= WORK ITEM =
Among the lines below, restate word for word only those from the line with "exists im m, entry_at" through the line with "(** The inode", with both end lines kept.

────

(* ===== verification/HistorySessions.v ===== *)
(** Requests on a file of a history that save what the latest snapshot needs:
    how each ends in the invariant again, what a truncation by path saves,
    and sessions of writes. *)

From S2P Require Import Prelude Posix PosixSpec PosixPath Types Util UtilTheorems Mflock UtilLocking Layout Tree.
From S2P Require Import Snapshot SnapshotTheorems SnapshotDestroy Block CopyOnWrite BlockWrite BlockRead Mfd SnSteps.
From S2P Require Import FuseFd SnapshotIsolation FusePath MfdTheorems Descriptors SnStepsTheorems Survival.
From S2P Require Import Reopen Sessions HistoryNames History HistoryOpen.

(** ** The entry of a file afterwards *)

(** What [n] changes may add to the dat file. *)
Definition growth (e : fentry) (n : Z) : Z := match fe_views e with Some v :: _ => n * (zlen v + 2 * BL_S) | _ => 0 end.

Definition after_session (e : fentry) (main' : option (list Z)) (n : Z) : fentry :=
  FEntry main' (fe_used e + growth e n) (fe_views e).

Lemma growth_nonneg e n : 0 <= n -> 0 <= growth e n.
Proof. intros Hn. unfold growth. destruct (fe_views e) as [| [v |] vs]; [done | | done]. pose proof (zlen_nonneg v). unfold BL_S. lia. Qed.

Lemma growth_add e n k : growth e (n + k) = growth e n + growth e k.
Proof. unfold growth. destruct (fe_views e) as [| [v |] vs]; lia. Qed.

Lemma with_file_same h f e : h_files h !! f = Some e -> with_file h f (after_session e (fe_main e) 0) = h.
Proof.
  intros He. assert (Ea : after_session e (fe_main e) 0 = e).
  { unfold after_session, growth. destruct e as [m u [| [v |] vs]]; cbn -[BL_S Z.mul]; f_equal; lia. }
  unfold with_file. rewrite Ea, insert_id by done. by destruct h.
Qed.

(** ** Memory *)

Lemma mem_step_trans w1 w2 w3 : mem_step w1 w2 -> mem_step w2 w3 -> mem_step w1 w3.
Proof. intros [] []. split; [by etransitivity | done | done | congruence]. Qed.

Lemma sn_opened_mem w w1 mfd : buffer_ok w -> sn_opened idle_table w w1 mfd -> mem_step w w1.
Proof. intros Hb [(s & t & -> & Ht & _) _ _]. by split. Qed.

Lemma mem_step_os w s : mem_step w w -> mem_step w (set_os s w).
Proof. intros []. by split. Qed.

Lemma hist_mem R w h : hist_inv R w h -> mem_step w w.
Proof. intros []. destruct hv_sns. by split. Qed.

(** ** How a request ends *)

Section End.
Context (R : path) (w w' : world) (h : hstate) (f : fname) (e : fentry) (main' : option (list Z)) (n : Z).
Context (Hi : hist_inv R w h) (He : h_files h !! f = Some e) (Hn : 0 <= n).
Context (Hstep : tree_step R (h_ids h) f (w_os w) (w_os w')) (Hmem : mem_step w w').
Context (Hmain : main_is (w_os w') (R ++ full f) main').

Let Hnonneg : 0 <= fe_used e + growth e n.
Proof. pose proof (fh_nonneg _ _ _ _ _ (hv_files _ _ _ Hi f e He)). pose proof (growth_nonneg e n Hn). lia. Qed.

(** With the map and dat files. *)
Lemma end_saved id0 ip id old map dat :
  head (h_ids h) = Some id0 -> head (fe_views e) = Some (Some old) ->
  os_names (w_os w') !! map_name R id0 f = Some ip -> os_names (w_os w') !! dat_name R id0 f = Some id ->
  regular (w_os w') ip map -> regular (w_os w') id dat -> cow old (contents main') map dat -> zlen dat mod BL_S = 0 ->
  zlen dat <= fe_used e + n * (zlen old + 2 * BL_S) ->
  hist_inv R w' (with_file h f (after_session e main' n)).
Proof using All.
  intros Hid Hv Hp Hd Hrp Hrd Hcow Hal Hlen.
  assert (Hfile : forall p i c, os_names (w_os w') !! p = Some i -> regular (w_os w') i c -> file_is (w_os w') p c).
  { intros p i c Hx (m' & Hm' & Hr'). exists m'. split; [| done]. apply node_at_Some. by exists i. }
  apply (hist_inv_step R w); try done.
  - intros id' v. rewrite Hid, Hv. intros [= <-] [= <-]. right; left. exists old, map, dat. split_and!; try done; by eapply Hfile.
  - intros id' d. rewrite Hid. intros [= <-] (m1 & Hx & _). destruct (Hfile _ _ _ Hd Hrd) as (m2 & Hx' & _).
    rewrite Hx in Hx'. injection Hx' as -> ->. unfold growth. destruct (fe_views e) as [| ? ?]; [done |]. injection Hv as ->. lia.
Qed.

(** With nothing to save. *)
Lemma end_plain : plain_in R (h_ids h) f e (w_os w') -> hist_inv R w' (with_file h f (after_session e main' n)).
Proof using All.
  intros Hp. apply (hist_inv_step R w); try done.
  - intros id0 v Hid Hv. destruct (Hp id0 v Hid Hv) as (-> & (map & Hm & Hg) & Hd). right; right. by exists map.
  - intros id0 dat Hid (m & Hd & _). destruct (head (fe_views e)) as [v |] eqn:Hv.
    + destruct (Hp id0 v Hid Hv) as (_ & _ & Hnone). congruence.
    + pose proof (fh_len _ _ _ _ _ (hv_files _ _ _ Hi f e He)) as Hl. by destruct (fe_views e), (h_ids h).
Qed.
End End.

(** The nodes of a missing file stay. *)
Lemma plain_in_move R ids f e s s' :
  (forall id0, head ids = Some id0 -> node_at s' (map_name R id0 f) = node_at s (map_name R id0 f) /\
     node_at s' (dat_name R id0 f) = node_at s (dat_name R id0 f)) ->
  plain_in R ids f e s -> plain_in R ids f e s'.
Proof.
  intros Hn Hp id0 v Hid Hv. destruct (Hn id0 Hid) as [E1 E2]. destruct (Hp id0 v Hid Hv) as (-> & (map & Hm & Hg) & Hd).
  rewrite E2. split_and!; [done | | done]. exists map. unfold file_is in *. by rewrite E1.
Qed.

(** The files of the snapshots are apart from the main file. *)
Lemma sn_file_kept R f id0 s s' x i c :
  name_ok f -> same_but (eq (R ++ full f)) s s' -> os_names s !! sn_file R id0 f.1 f.2 x = Some i -> regular s i c ->
  os_names s' !! sn_file R id0 f.1 f.2 x = Some i /\ regular s' i c.
Proof.
  intros Hf Hs Hx (m & Hm & Hr). assert (E : entry_at s' (sn_file R id0 f.1 f.2 x) = Some (i, Inode m c)).
  { rewrite Hs by by apply main_not_sn_file. by apply entry_at_Some. }
  apply entry_at_Some in E as [? ?]. split; [done | by exists m].
Qed.

Lemma plain_in_kept R ids f e s s' : name_ok f -> same_but (eq (R ++ full f)) s s' -> plain_in R ids f e s -> plain_in R ids f e s'.
Proof. intros Hf Hs. apply plain_in_move. intros id0 _. split; (eapply same_but_node; [done |]); by apply main_not_sn_file. Qed.

(** Opening alone keeps the history, and so does a step that leaves the
    contents of the main file alone. *)
Lemma opened_end R w h f e w1 mfd s :
  hist_inv R w h -> h_files h !! f = Some e -> opened_in R (h_ids h) f e w w1 mfd ->
  tree_step R (h_ids h) f (w_os w1) s -> same_but (eq (R ++ full f)) (w_os w1) s -> main_is s (R ++ full f) (fe_main e) ->
  hist_inv R (set_os s w1) h.
Proof.
  intros Hi He [] Hs Hsame Hmain. rewrite <-(with_file_same h f e He). destruct (hv_names _ _ _ Hi f e He) as (Hf & _).
  assert (Hmem : mem_step w (set_os s w1)).
  { destruct (sn_opened_mem w w1 mfd (hv_buffer _ _ _ Hi) oi_sn). by split. }
  assert (Hstep : tree_step R (h_ids h) f (w_os w) s) by by eapply tree_step_trans.
  destruct oi_kind as [(id0 & ip & id & old & map & dat & []) | [_ Hp]].
  - destruct si_handle, si_ready. destruct (sn_file_kept _ _ _ _ _ _ _ _ Hf Hsame si_map sh_map), (sn_file_kept _ _ _ _ _ _ _ _ Hf Hsame si_dat sh_dat).
    eapply (end_saved R w) with (id0 := id0) (ip := ip) (id := id) (old := old) (map := map) (dat := dat); try done. lia.
  - eapply (end_plain R w); try done. by eapply plain_in_kept.
Qed.

Lemma opened_main R w h f e w1 mfd :
  hist_inv R w h -> h_files h !! f = Some e -> opened_in R (h_ids h) f e w w1 mfd -> main_is (w_os w1) (R ++ full f) (fe_main e).
Proof. intros Hi He []. eapply main_is_move; [done | apply (fh_main _ _ _ _ _ (hv_files _ _ _ Hi f e He))]. Qed.

Lemma opened_hist R w h f e w1 mfd :
  hist_inv R w h -> h_files h !! f = Some e -> opened_in R (h_ids h) f e w w1 mfd -> hist_inv R w1 h.
Proof.
  intros Hi He Ho. rewrite <-(set_os_id w1). eapply opened_end; try done; [| by eapply opened_main].
  apply tree_step_refl, (ts_ok _ _ _ _ _ (oi_step _ _ _ _ _ _ _ Ho)).
Qed.

(** ** What a truncation by path saves *)

(** What a truncation of [f] to [n] would cut off is saved. *)
Record cut_saved (R : path) (ids : list string) (f : fname) (e : fentry) (w : world) (n : Z)
    (id0 : string) (ip id : nat) (old map dat : list Z) : Prop := {
  cs_id : head ids = Some id0;
  cs_view : head (fe_views e) = Some (Some old);
  cs_map : os_names (w_os w) !! map_name R id0 f = Some ip;
  cs_dat : os_names (w_os w) !! dat_name R id0 f = Some id;
  cs_rmap : regular (w_os w) ip map;
  cs_rdat : regular (w_os w) id dat;
  cs_ready : save_ready mflock_lock mflock_unlock w old (contents (fe_main e)) map dat;
  cs_range : forall main, fe_main e = Some main -> range_saved old map n (zlen old - n);
  cs_used : zlen dat <= fe_used e + growth e 1
}.

Record truncated_in (R : path) (ids : list string) (f : fname) (e : fentry) (w w' : world) (n : Z) : Prop := {
  tc_step : tree_step R ids f (w_os w) (w_os w');
  tc_mem : mem_step w w';
  tc_main : entry_at (w_os w') (R ++ full f) = entry_at (w_os w) (R ++ full f);
  tc_kept : forall q i c, file_at (w_os w) q i c -> os_names (w_os w') !! q = Some i;
  tc_fds : owned [] (w_os w) (w_os w');
  tc_kind : (exists id0 ip id old map dat, cut_saved R ids f e w' n id0 ip id old map dat) \/ plain_in R ids f e (w_os w')
}.

Section Truncate.
Context (R : path) (w : world) (h : hstate) (f : fname) (e : fentry) (n : Z).
Context (Hi : hist_inv R w h) (He : h_files h !! f = Some e) (Hn : 0 <= n) (Hroom : fe_used e + growth e 1 < 2 ^ 62).

Abbreviation fpath := (join_path (R ++ full f)).

Lemma fpath_resolve : resolve fpath = R ++ full f.
Proof using Hi He.
  apply resolve_join, main_comps; [apply (so_layout _ _ _ (hv_sns _ _ _ Hi)) | by eapply hv_names].
Qed.

(** The main file, in any tree with the same entry. *)
Lemma main_at s main : fe_main e = Some main -> os_wf s -> entry_at s (R ++ full f) = entry_at (w_os w) (R ++ full f) ->
  exists im m, entry_at s (R ++ full f) = Some (im, Inode m main) /\ file_at s (resolve fpath) im main /\
    S_ISDIR (st_mode m) = false /\ stat_wf (stat_of im (Inode m [])).
Proof using Hi He.
  intros Hm Hwf Hs. pose proof (fh_main _ _ _ _ _ (hv_files _ _ _ Hi f e He)) as Hmain. rewrite Hm in Hmain.
  destruct Hmain as (im & m & Hent & Hr & Hst & _). exists im, m. rewrite Hs, fpath_resolve. split_and!; try done.
  eapply entry_regular; [done | by rewrite Hs | done].
Qed.

Lemma main_missing s : fe_main e = None -> os_wf s -> entry_at s (R ++ full f) = entry_at (w_os w) (R ++ full f) ->
  (forall p, is_dir (w_os w) p -> is_dir s p) -> absent_at s (resolve fpath).
Proof using Hi He.
  intros Hm Hwf Hs Hd. pose proof (hv_files _ _ _ Hi f e He) as []. rewrite Hm in fh_main. rewrite fpath_resolve. unfold full in *.
  rewrite app_assoc in *. apply entry_none; [done | auto | by rewrite Hs].
Qed.

(** The inode of the main file is not one of the snapshot. *)
Lemma main_apart s im ip id0 x c : os_wf s -> entry_at s (R ++ full f) = Some (im, x) ->
  os_names s !! sn_file R id0 f.1 f.2 c = Some ip -> im <> ip.
Proof using Hi He.
  intros Hwf [Hx _]%entry_at_Some Hp. eapply (names_ne s); [| done | done | done]. apply main_not_sn_file. by eapply hv_names.
Qed.

(** After the handle is opened ([w1]) and the rest is saved ([w2]), it is closed. *)
Lemma truncate_finish w1 w2 mfd mfd' touch :
  mfd_open_sn mflock_lock mflock_unlock (w_junk_mfd w) (inpath f) (Some fpath) w = Some ((0, mfd), w1) ->
  opened_in R (h_ids h) f e w w1 mfd -> open_truncate mflock_lock mflock_unlock fpath n mfd w1 = Some ((0, mfd'), w2) ->
  sn_fds mfd' = sn_fds mfd -> frame touch (w_os w1) (w_os w2) -> mem_step w1 w2 ->
  (forall i, touch i -> exists id0 x, head (h_ids h) = Some id0 /\ os_names (w_os w1) !! sn_file R id0 f.1 f.2 x = Some i /\
     (x = EXT_MAP \/ x = EXT_DAT)) ->
  (exists id0 ip id old map dat, cut_saved R (h_ids h) f e w2 n id0 ip id old map dat) \/ plain_in R (h_ids h) f e (w_os w2) ->
  exists w', open_truncate_close mflock_lock mflock_unlock (inpath f) fpath n w = Some (0, w') /\
    truncated_in R (h_ids h) f e w w' n.
Proof using Hi He.
  intros E1 [] E2 Efds Hfr Hmem Htouch Hk. pose proof (hv_names _ _ _ Hi f e He) as (Hf & _).
  pose proof (ts_ok _ _ _ _ _ oi_step) as Hok1. pose proof Hok1 as [Hwf1 Hf1 _ _].
  assert (Hf2 : os_faults (w_os w2) = []) by by apply (fr_nofault _ _ _ Hfr).
  assert (Hown : owned (sn_fds mfd' ++ []) (w_os w) (w_os w2)).
  { rewrite app_nil_r, Efds. eapply owned_frame; [done | apply oi_sn]. }
  destruct (open_truncate_close_run _ _ w (inpath f) fpath n mfd w1 mfd' w2 [] (w_os w) E1 E2 Hf2 Hown) as (x & E & Hx).
  assert (Hs2 : tree_step R (h_ids h) f (w_os w1) (w_os w2)).
  { eapply tree_step_frame; [done | done | done |]. intros i Hti. destruct (Htouch i Hti) as (id0 & y & Hid & Hy & Hyx).
    exists (sn_file R id0 f.1 f.2 y). split; [done |]. right. exists id0. split; [done |]. destruct Hyx as [-> | ->]; [by left | by right]. }
  eexists. split; [exact E |]. split.
  - eapply tree_step_trans; [done |]. eapply tree_step_trans; [done |]. apply tree_step_same; try done. apply Hs2.
  - eapply mem_step_trans; [eapply sn_opened_mem; [apply (hv_buffer _ _ _ Hi) | done] |]. destruct Hmem. by split.
  - rewrite <-oi_main. change (entry_at (set_fds x (w_os w2)) ?p) with (entry_at (w_os w2) p).
    apply (frame_same_but _ _ _ Hfr). intros (i & Hi' & (id0 & y & _ & Hy & _)%Htouch).
    eapply (main_not_sn_file f R); [done |]. by eapply (wf_inj _ Hwf1).
  - intros q i c Hq. apply oi_kept in Hq as (_ & Hq & _). change (os_names (w_os w2) !! q = Some i). by rewrite (fr_names _ _ _ Hfr).
  - exact Hx.
  - destruct Hk as [(id0 & ip & id & old & map & dat & []) | Hk]; [left | by right]. exists id0, ip, id, old, map, dat. split; try done.
    destruct cs_ready0. by split.
Qed.

Lemma hist_truncate_close :
  exists w', open_truncate_close mflock_lock mflock_unlock (inpath f) fpath n w = Some (0, w') /\
    truncated_in R (h_ids h) f e w w' n.
Proof using All.
  destruct (hist_open_sn R w h f e Hi He) as (w1 & mfd & E1 & Ho). pose proof Ho as [].
  pose proof (ts_ok _ _ _ _ _ oi_step) as [Hwf1 Hf1 _ _].
  assert (Hm1 : mem_step w1 w1) by (eapply hist_mem, opened_hist; done).
  destruct oi_kind as [(id0 & ip & id & old & map & dat & Hsv) | [Hp Hpi]].
  2: { eapply (truncate_finish w1 w1 mfd mfd (fun _ => False)); try done; [by apply open_truncate_plain | by right]. }
  pose proof Hsv as []. assert (Hg : growth e 1 = zlen old + 2 * BL_S).
  { unfold growth. destruct (fe_views e); [done |]. injection si_view as ->. lia. }
  destruct (fe_main e) as [main |] eqn:Hmn.
  2: { eapply (truncate_finish w1 w1 mfd mfd (fun _ => False)); try done.
       - apply open_truncate_missing; [done |]. apply main_missing; try done. apply oi_step.
       - left. exists id0, ip, id, old, map, dat. destruct si_handle. pose proof (growth_nonneg e 1 ltac:(done)).
         split; try done; [by rewrite Hmn | intros main; by rewrite Hmn | lia]. }
  destruct (main_at (w_os w1) main Hmn Hwf1 oi_main) as (im & m & Hent & Hat & _).
  pose proof (main_apart _ im ip id0 _ _ Hwf1 Hent si_map) as D1. pose proof (main_apart _ im id id0 _ _ Hwf1 Hent si_dat) as D2.
  destruct (open_truncate_saved mflock_lock mflock_unlock w1 fpath mfd im ip id old main map dat n si_handle) as
    (w2 & mfd' & map' & dat' & E2 & Hfr & Hsame & Hrm & Hrd & Hrdy & Hrange & Hlen); try done; [unfold room; lia |].
  eapply (truncate_finish w1 w2 mfd mfd' (sn_files ip id)); try done.
  - unfold sn_fds. by rewrite (f_equal datfd Hsame : datfd mfd' = _), (f_equal mapfd Hsame : mapfd mfd' = _).
  - apply (wf_os _ _ _ Hfr).
  - split; [apply (wf_fs _ _ _ Hfr) | apply (sv_idle _ _ _ _ _ _ _ Hrdy) | apply (sv_buffer _ _ _ _ _ _ _ Hrdy) | apply (wf_junk_mfd _ _ _ Hfr)].
  - intros i [-> | ->]; [exists id0, EXT_MAP | exists id0, EXT_DAT]; auto.
  - left. exists id0, ip, id, old, map', dat'. pose proof (fr_names _ _ _ (wf_os _ _ _ Hfr)) as En.
    split; rewrite ?En; try done; [by rewrite Hmn | lia].
Qed.
End Truncate.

────

= OUTPUT FOR THIS TASK =
  exists im m, entry_at s (R ++ full f) = Some (im, Inode m main) /\ file_at s (resolve fpath) im main /\
    S_ISDIR (st_mode m) = false /\ stat_wf (stat_of im (Inode m [])).
Proof using Hi He.
  intros Hm Hwf Hs. pose proof (fh_main _ _ _ _ _ (hv_files _ _ _ Hi f e He)) as Hmain. rewrite Hm in Hmain.
  destruct Hmain as (im & m & Hent & Hr & Hst & _). exists im, m. rewrite Hs, fpath_resolve. split_and!; try done.
  eapply entry_regular; [done | by rewrite Hs | done].
Qed.

Lemma main_missing s : fe_main e = None -> os_wf s -> entry_at s (R ++ full f) = entry_at (w_os w) (R ++ full f) ->
  (forall p, is_dir (w_os w) p -> is_dir s p) -> absent_at s (resolve fpath).
Proof using Hi He.
  intros Hm Hwf Hs Hd. pose proof (hv_files _ _ _ Hi f e He) as []. rewrite Hm in fh_main. rewrite fpath_resolve. unfold full in *.
  rewrite app_assoc in *. apply entry_none; [done | auto | by rewrite Hs].
Qed.

(** The inode of the main file is not one of the snapshot. *)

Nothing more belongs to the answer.